We've heard so often it's almost a cliche, but it's who we are. We haven't always lived up to these ideals. Jefferson, himself, didn't, but we have never before walked away from them.
Charlottesville is also home to a defining moment for this nation in the last few years. And that's when we heard the words of the President of the United States that stunned the world and shocked the conscience of this nation.
He said there were quote, "some very fine people on both sides." Very fine people on both sides? With those words, the President of the United States assigned a moral equivalence between those spreading hate and those with the courage to stand against it.
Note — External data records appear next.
(* ===== verification/NodeCacheFacts.v ===== *)
(** * The counted store: invariant, trees, simulation

    The invariant of the counted store: a count is the number of references, from other cells,
    from the cache and from outside.  On it rest the specifications of retaining, releasing and
    allocating, of the cache, and of the builder on pointers against the builder on trees. *)

From stdpp Require Import gmap gmultiset.
From S2P Require Import Prelude SyntaxKind Green GreenFacts Builder NodeCache.
Import SyntaxKind Green GreenFacts Builder NodeCache.

Module NodeCacheFacts.

#[local] Open Scope N_scope.
#[local] Open Scope ore_scope.

(** ** References *)

Definition addrs (es : list Elem) : gmultiset N := list_to_set_disj (map e_addr es).
Definition kids (c : Cell) : gmultiset N := addrs (map snd (payload_children (c_payload c))).

(** What the entries of a map refer to. *)
Definition gather {A} (f : A -> list N) (m : gmap N A) : gmultiset N := list_to_set_disj (flat_map (fun p => f p.2) (map_to_list m)).

(** All references from a node to a child. *)
Definition kids_list (c : Cell) : list N := map e_addr (map snd (payload_children (c_payload c))).
Definition links (m : gmap N Cell) : gmultiset N := gather kids_list m.

Lemma gather_new {A} (f : A -> list N) m a x : m !! a = None -> gather f (<[a := x]> m) = list_to_set_disj (f x) ⊎ gather f m.
Proof.
  intros Ha. unfold gather. rewrite <- list_to_set_disj_app. apply list_to_set_disj_perm.
  change (f x ++ _) with (flat_map (fun p : N * A => f p.2) ((a, x) :: map_to_list m)). by apply Permutation_flat_map, map_to_list_insert.
Qed.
And in that moment, I knew the threat to this nation was unlike any I had ever seen in my lifetime. I wrote at the time they were in the battle for the soul of this nation. Well, that's even more true today. We are in the battle for the soul of this nation.
I believe history will look back on four years of this president, and all the embraces, as an abhorrent moment in time. But if we give Donald Trump eight years in the White House, he will forever and fundamentally alter the character of this nation, who we are, and I cannot stand by and watch that happen.
That's why today I'm announcing my candidacy for president of the United States. Folks, America is an idea, an idea that is stronger than any army, bigger than any ocean, more powerful than any dictator or tyrant. It gives hope to the most desperate people on earth. It guarantees that everyone is treated with dignity and gives hate no safe harbour.
It instils in every person in this country the belief that no matter where you start in life there is nothing you can't achieve if you work at it. That's what we believe. And above all else, that's what's at stake in this election. We can't forget what happened in Charlottesville. Even more important, we have to remember who we are. This is America.